WHAT IS EXPECTED: What lines in the material hold the string "Import"? Return every one of them.

EXERCISE DATA:
◇ ◇ ◇ ◇ ◇ ◇ ◇
(** * visarepo: a replayable terminal dashboard over a commit history

    A shallow embedding of the replay engine of [app.go] (the Bubble Tea
    model, its [Update] function, the state effects of [View]), of the
    ingestion loop [fetcher], of the diff cache [getDiff], of the
    developer-statistics aggregation and of the braille canvas, together
    with the properties the specification states about them.

    Conventions.
    - Go's [int] is a 64-bit two's complement integer: it is modelled as
      [Z] and every arithmetic operation wraps ([Int.add], [Int.sub], ...).
    - A run-time panic (index or slice bounds out of range) is the
      [Panic] outcome of the [run] monad; Go's [(T, error)] results are
      the [errorable] type.
    - [[]*commitInfo] is a slice of pointers: a record that is mutated
      through one of these pointers is updated in place in the list. *)

From Stdlib Require Import ZArith Lia Ascii String.
From stdpp Require Import base tactics option list numbers strings gmap sorting.

Local Open Scope Z_scope.

(** ** Go's [int] *)

Module Int.

Definition min_int : Z := - 2 ^ 63.
Definition max_int : Z := 2 ^ 63 - 1.

(** Two's complement wrap-around of a mathematical integer. *)
Definition wrap (z : Z) : Z := (z + 2 ^ 63) mod 2 ^ 64 - 2 ^ 63.

Definition add (a b : Z) : Z := wrap (a + b).
Definition sub (a b : Z) : Z := wrap (a - b).
Definition mul (a b : Z) : Z := wrap (a * b).
(** [/] truncates towards zero and [%] takes the sign of the dividend. *)
Definition div (a b : Z) : Z := wrap (Z.quot a b).
Definition rem (a b : Z) : Z := Z.rem a b.

Definition fits (z : Z) : Prop := min_int <= z <= max_int.

End Int.

Arguments Int.wrap : simpl never.
Arguments Int.add : simpl never.
Arguments Int.sub : simpl never.
Arguments Int.mul : simpl never.
Arguments Int.div : simpl never.
Arguments Int.rem : simpl never.

(** ** Outcomes: panics and Go errors *)

(** The outcome of running a piece of Go code that may panic. *)
Inductive run (A : Type) : Type :=
  | Ret (a : A)
  | Panic (why : string).
Arguments Ret {A} a.
Arguments Panic {A} why.

Instance run_ret : MRet run := @Ret.
Instance run_bind : MBind run := fun A B f x =>
  match x with
  | Ret a => f a
  | Panic why => Panic why
  end.

(** Go's [error] values; only their message is observed. *)
Definition error : Type := string.

(** A Go result [(T, error)]. *)
Inductive errorable (A : Type) : Type :=
  | Ok (a : A)
  | Err (e : error).
Arguments Ok {A} a.
Arguments Err {A} e.

(** [s[i]] on a slice: panics out of range. *)
Definition index {A} (s : list A) (i : Z) : run A :=
  if (i <? 0) || (Z.of_nat (length s) <=? i) then Panic "index out of range"
  else match s !! Z.to_nat i with
       | Some a => Ret a
       | None => Panic "index out of range"
       end.

(** [s[lo:hi]] on a slice whose capacity is its length. *)
Definition slice {A} (s : list A) (lo hi : Z) : run (list A) :=
  if (lo <? 0) || (hi <? lo) || (Z.of_nat (length s) <? hi)
  then Panic "slice bounds out of range"
  else Ret (take (Z.to_nat (hi - lo)) (drop (Z.to_nat lo) s)).

(** [len(s)] *)
Definition len {A} (s : list A) : Z := Z.of_nat (length s).
Arguments len : simpl never.

(** ** Data model *)

(** The accessors of [time.Time] the program uses. *)
Record Time := mkTime {
  Year : Z;
  Month : Z;
  Weekday : Z;
  Hour : Z
}.

Record commitInfo := mkCommitInfo {
  Hash : string;
  Message : string;
  Author : string;
  Date : Time;
  DiffLoaded : bool;
  DiffContent : string;
  Files : Z;
  Additions : Z;
  Deletions : Z;
  Churn : Z;
  CumulativeFiles : Z;
  CumulativeAdditions : Z;
  CumulativeDeletions : Z
}.

Record authorStat := mkAuthorStat {
  name : string;
  churn : Z
}.

(** One entry of [patch.Stats()] (go-git's [object.FileStat]). *)
Record FileStat := mkFileStat {
  Name : string;
  Addition : Z;
  Deletion : Z
}.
◇ ◇ ◇ ◇ ◇ ◇ ◇
TASK RESULT:
From Stdlib Require Import ZArith Lia Ascii String.
From stdpp Require Import base tactics option list numbers strings gmap sorting.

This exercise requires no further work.